Панфилов А.П. (физик):
— Я лично находился 26 апреля здесь, в здании Росатома, проходил актив хозяйственный, и вел его Ефим Павлович Славский. И когда при открытии актива произносились слова о том, что произошла крупная авария на атомной станции, никто не мог даже и представить масштабов этого события и что на самом деле все трагично. Никто не мог поверить и 26-го, и в последующие дни, это была суббота, что авария настолько серьезна, что реактор на самом деле разрушен. Когда в понедельник или во вторник появились сведения, что Припять будут переселять, никто в это в Москве в Министерстве тоже не верил, поскольку масштаб аварии был нереальным, специалисты и не подозревали, что такое вообще возможно.

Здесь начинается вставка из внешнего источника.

(** * personalfinance backend: the sync / upsert contract of [backend/app.py]

    A shallow embedding of the Flask handlers of [src/backend/app.py] over an
    explicit model of the relational store, and the properties of the
    synchronisation and upsert contract proved about it.

    Modelling conventions.
    - A Python [str] is a Rocq [string]; characters are code points below 256.
      In that range the only characters matched by the regular expression
      class [\d] are the ASCII digits.
    - A JSON value received in a request body, and a Python value held by a
      model attribute, is a [json].  Numbers are carried, never computed on.
    - Each table is a finite map from its primary key to its row.  The NOT
      NULL and PRIMARY KEY constraints declared in the models are checked when
      a handler flushes; whether the FOREIGN KEY of [Payment.loan_id] is
      enforced depends on the database the application is pointed at, so it
      is a parameter of the model ([enforce_fk]).  The column defaults
      declared in the models are applied when a row is inserted.
    - A column hands back the value it was given.  That is what the code does
      with a value of the column's own type ([typed]): a string without a NUL
      character in a [String] column, a finite float in a [Float] column, a
      32-bit integer in an [Integer] column, a boolean in a [Boolean] column,
      null anywhere.  An integer of at most 53 bits in a [Float] column is
      counted among them: it stands for the float equal to it.  What becomes
      of any other value (an exception, or a converted value) is decided by
      the database and its driver and is not described here; the same holds
      for an [id] that is neither a string nor null, for which the model
      raises.  The properties below that conclude that a request is answered
      assume a typed payload.
    - An exception that escapes a handler aborts the request: the session is
      discarded, the store keeps its previous contents and the framework
      answers with a server error ([Uncaught]). *)

From Stdlib Require Import ZArith String Ascii List Bool Lia.
From Stdlib Require Import Floats.SpecFloat.
From stdpp Require Import gmap strings list fin_maps.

К урокам Чернобыля нужно отнести то, что страна, органы власти не были психологически готовы к такого рода катастрофам. Реагировали на случившееся органы власти и на самом верхнем уровне, и на местном уровне не лучшим образом.

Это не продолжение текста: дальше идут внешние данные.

Ltac launch_next IH :=
  match goal with
  | |- context [?loop ?c ?rest ?A ?S ?W] =>
      lazymatch loop with
      | batchLaunch => idtac
      | top20Launch => idtac
      end;
      let a' := fresh "a'" in
      let s' := fresh "s'" in
      let w' := fresh "w'" in
      let evs := fresh "evs" in
      let Hrun := fresh "Hrun" in
      let Hacc := fresh "Hacc" in
      destruct (IH A S W) as (a' & s' & w' & evs & Hrun & Hacc);
      rewrite Hrun
  end.

(** The books of the launch loop of /batch_analyze. *)
Lemma batchLaunch_accounts (chatID : Z) (validUsernames : list string) :
  forall (analysisCount skippedCount : Z) (w : World float64),
  exists analysisCount' skippedCount' w' evs,
    batchLaunch chatID validUsernames analysisCount skippedCount w
    = (Done (analysisCount', skippedCount'), w')
    /\ launchAccounts (fun taskID => GoProcessBatchAnalysisTask taskID chatID)
         chatID (150 * Millisecond) (List.length validUsernames) w w' evs
         (analysisCount' - analysisCount) (skippedCount' - skippedCount).
Proof using Type.
  induction validUsernames as [|username rest IH]; intros a s w.
  - exists a, s, w, []. split; [reflexivity|].
    rewrite !Z.sub_diag. apply launchAccounts_nil.
  - cbn [batchLaunch]. unfold_batch. cbn.
    destruct (db_users (dbService w) !! username) as [u|] eqn:Hu; cbn.
    + destruct (bool_decide (user_ID u ∈ db_fresh (dbService w))) eqn:Hf; cbn.
      * destruct (db_cached (dbService w) !! user_ID u); cbn; launch_next IH.
        all: eexists; eexists; eexists; eexists; (split; [reflexivity|]).
        all: replace (s' - s) with (1 + (s' - (s + 1))) by lia.
        all: eapply (launchAccounts_trans _ _ _ 1 (List.length rest)
                       _ _ _ _ evs 0 1 (a' - a) (s' - (s + 1)));
          [|exact Hacc].
        all: apply launchAccounts_skip;
          [cbn; rewrite <- ?app_assoc; reflexivity | reflexivity.. | cbn; lia].
      * destruct (db_tasks (dbService w)
                    !! hexEncode (eightBytes (entropy w (draws w)))) eqn:Hfree;
          cbn; launch_next IH.
        all: eexists; eexists; eexists; eexists; (split; [reflexivity|]).
        -- eapply (launchAccounts_trans _ _ _ 1 (List.length rest)
                     _ _ _ _ evs 0 0 (a' - a) (s' - s));
             [|exact Hacc].
           apply launchAccounts_dropped;
             [cbn; rewrite <- ?app_assoc; reflexivity | reflexivity..].
        -- replace (a' - a) with (1 + (a' - (a + 1))) by lia.
           eapply (launchAccounts_trans _ _ _ 1 (List.length rest)
                     _ _ _ _ evs 1 0 (a' - (a + 1)) (s' - s));
             [|exact Hacc].
           eapply (launchAccounts_started _ _ _ _ _
                     [Db (GetUserByUsername username);
                      Db (HasValidCachedAnalysis (user_ID u))]);
             [cbn; rewrite <- ?app_assoc; reflexivity | try reflexivity..];
             exact Hfree.
    + destruct (db_tasks (dbService w)
                  !! hexEncode (eightBytes (entropy w (draws w)))) eqn:Hfree;
        cbn; launch_next IH.
      all: eexists; eexists; eexists; eexists; (split; [reflexivity|]).
      * eapply (launchAccounts_trans _ _ _ 1 (List.length rest)
                  _ _ _ _ evs 0 0 (a' - a) (s' - s));
          [|exact Hacc].
        apply launchAccounts_dropped;
          [cbn; rewrite <- ?app_assoc; reflexivity | reflexivity..].
      * replace (a' - a) with (1 + (a' - (a + 1))) by lia.
        eapply (launchAccounts_trans _ _ _ 1 (List.length rest)
                  _ _ _ _ evs 1 0 (a' - (a + 1)) (s' - s));
          [|exact Hacc].
        eapply (launchAccounts_started _ _ _ _ _
                  [Db (GetUserByUsername username)]);
          [cbn; rewrite <- ?app_assoc; reflexivity | try reflexivity..];
          exact Hfree.
Qed.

Цапенко Юрий Никитович, 67 лет, на момент Чернобыльской аварии полковник медицинской службы, занимал должность начальника медицинской службы Управления железнодорожных войск СССР.

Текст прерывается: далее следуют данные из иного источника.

(** * aeolus: grid-cell areas and the net horizontal flux through a box

    A shallow embedding of [src/aeolus/misc.py]
    ([vertical_cross_section_area], [net_horizontal_flux_to_region]) and of
    [MidpointNormalize.__call__] from [src/aeolus/plot/mpl.py].

    Numbers are modelled as real numbers ([R]): the floating-point rounding
    of numpy is not modelled.  Comparisons of the source ([<=], [<], [==])
    become the boolean functions [Rleb], [Rltb], [Reqb] below.

    The gridded "cube" objects of iris are modelled by what the two functions
    use of them: named dimension coordinates with points and optional bounds,
    scalar (auxiliary) coordinates, and data indexed by the positions along
    the dimension coordinates. *)

From Stdlib Require Import Reals Lra Lia List String Bool.
Import ListNotations.
Open Scope R_scope.

(* ------------------------------------------------------------------ *)
(** ** Decidable comparisons on reals *)

Definition Rleb (x y : R) : bool := if Rle_dec x y then true else false.
Definition Rltb (x y : R) : bool := if Rlt_dec x y then true else false.
Definition Reqb (x y : R) : bool := if Req_EM_T x y then true else false.

(** numpy's [np.deg2rad]. *)
Definition deg2rad (x : R) : R := x * (PI / 180).

(* ------------------------------------------------------------------ *)
(** ** Python exceptions, warnings and the error/warning monad *)

Inductive exc :=
| KeyError          (* missing dict key *)
| LookupError       (* no candidate value to snap to *)
| IndexError        (* list or tuple index out of range *)
| ValueError        (* raised by iris: bounds guessing, data shape *)
| CoordNotFound     (* iris.exceptions.CoordinateNotFoundError *)
| AttributeError    (* attribute access on [None] *)
| TypeError.        (* arithmetic on [None] *)

Inductive result (A : Type) :=
| Ok (a : A)
| Fail (e : exc).
Arguments Ok {A} a.
Arguments Fail {A} e.

(** numpy's [np.rint]: the nearest integer, a half going to the even one.
    [Int_part x] is the floor of [x]. *)
Definition rint (x : R) : Z :=
  let f := Int_part x in
  let r := x - IZR f in
  if Rltb r (1 / 2) then f
  else if Rltb (1 / 2) r then (f + 1)%Z
  else if Z.even f then f else (f + 1)%Z.

(** [np.round(x, 2)]: numpy scales by [10 ** 2], rounds with [rint] and
    scales back. *)
Definition np_round2 (x : R) : R := IZR (rint (x * 100)) / 100.

(** A warning of [warnings.warn] in [net_horizontal_flux_to_region]: the
    coordinate it is about ([this_coord]) and the distance printed in its
    message, [np.round(nearest - ll_val, 2)]. *)
Record warning := mkWarning { w_coord : string; w_delta : R }.

(** A computation returns a result together with the warnings it emitted;
    warnings emitted before an exception are kept. *)
Definition M (A : Type) : Type := (result A * list warning)%type.

Definition ret {A} (a : A) : M A := (Ok a, []).
Definition raise {A} (e : exc) : M A := (Fail e, []).
Definition warn (w : warning) : M unit := (Ok tt, [w]).

Definition bind {A B} (m : M A) (f : A -> M B) : M B :=
  match m with
  | (Ok a, w1) => let (r, w2) := f a in (r, w1 ++ w2)
  | (Fail e, w1) => (Fail e, w1)
  end.

Notation "x <- m ;; k" := (bind m (fun x => k))
  (at level 61, m at next level, right associativity).

Definition of_result {A} (r : result A) : M A := (r, []).

Definition of_option {A} (o : option A) (e : exc) : M A :=
  match o with Some a => ret a | None => raise e end.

— Тогда случившееся воспринималась мной как катастрофа, сейчас — как глобальная катастрофа (затронута экология).
Вопрос:
— Ну, а какие, кстати, общественные механизмы затронула Чернобыльская авария?
Р. М. Бархударов:
— Понимаете, авария, на мой взгляд, отразила все недостатки системы. Все. Начиная от строительства, как мы говорили, далее — подготовка кадров, отношение к людям. А с другой стороны, станция явилась, ну, может быть, не единственным, но одним из мощнейших толчков к развалу страны. Несомненно. Только после Чернобыля, и то не сразу, только через полтора-два года 'развязались языки'. Гриф секретности был снят, и СМИ 'пошли в разгон'. Разговор пошел уже гораздо шире, говорить-то было о чем. И вот эта раскрутка пошла. Она в корне общественное сознание, общественные отношения, — все переломала в Белоруссии и на Украине. Чернобыльская авария стала знаменем в борьбе за независимость, по сути дела. Если вы помните публикации, это — геноцид, осуществленный Москвой; ну их, этих москалей. Это открыто началось с Чернобыля. Так что в сфере общественных отношений Чернобыль сыграл колоссальную роль
С. В. Панченко:
— Да, авария была системной. Это — один из крупных нарывов, который вскрылся.
Р. М. Бархударов:
— Понимаете, все, что исходило из Москвы… а в те времена, по сути дела, центр радиобиологический, радиомедицинский, экологический был все-таки в России, в Москве, и частично на Урале и в Ленинграде. Украина и Белоруссия не обладали своим потенциалом. И тем не менее все, что исходило из Москвы, встречалось ими в штыки. Все трактовалось как сознательное желание Москвы уничтожить… Геноцид, там слово не случайно фигурировало.
С. В. Панченко:
— Но в основе лежало все-таки желание из советского бюджета, из бюджета СССР вытянуть как можно больше денег.
Р. М. Бархударов:
— Светлана Алексиевич, известная вам, наверное, журналистка белорусская, потом она стала писательницей, альтернативную Нобелевскую премию получила. Вот она в нескольких интервью и в своей книге 'Чернобыльская молитва' пишет, что Чернобыль в мировоззренческом плане… буквальные ее слова: 'Чернобыль хуже, чем Освенцим и Гулаг'. Представляете, какое циничное сравнение?! Обоснование простое: в Гулаге и Освенциме погибли тысячи людей, а Чернобыль принесет миллионные жертвы. Это тиражировалось. 'Аргументы и факты' об этом писали.
С. В. Панченко:
— Сегодня я читал про Швецию, вот это уже предельная наглость. Нет, ну сразу же, как только выпали дожди, там оказалось семьсот выкидышей у женщин. Это мы сегодня в Интернете читали Яблокова, нашего эколога известного, бывшего советника Президента, профессора и члена-корреспондента.
Р. М. Бархударов:
— Правительство, на мой взгляд, просто испугалось такой общественной активно-сти. Кстати, фактически это — не общественная активность, это активность СМИ и некоторых кругов. Власть испугалась, поэтому делала все, чтобы откупиться. Так и закон был принят, Чернобыльский.
С. В. Панченко:
— Она испугалась и 26 апреля. И все уже тогда делала, чтобы откупиться. Правда, тогда откупалась жизнями людей, их здоровьем.
Р. М. Бархударов:
— Здоровьем и деньгами.
С. В. Панченко:
Колоссальными деньгами. Вся страна ведь работала на Чернобыль.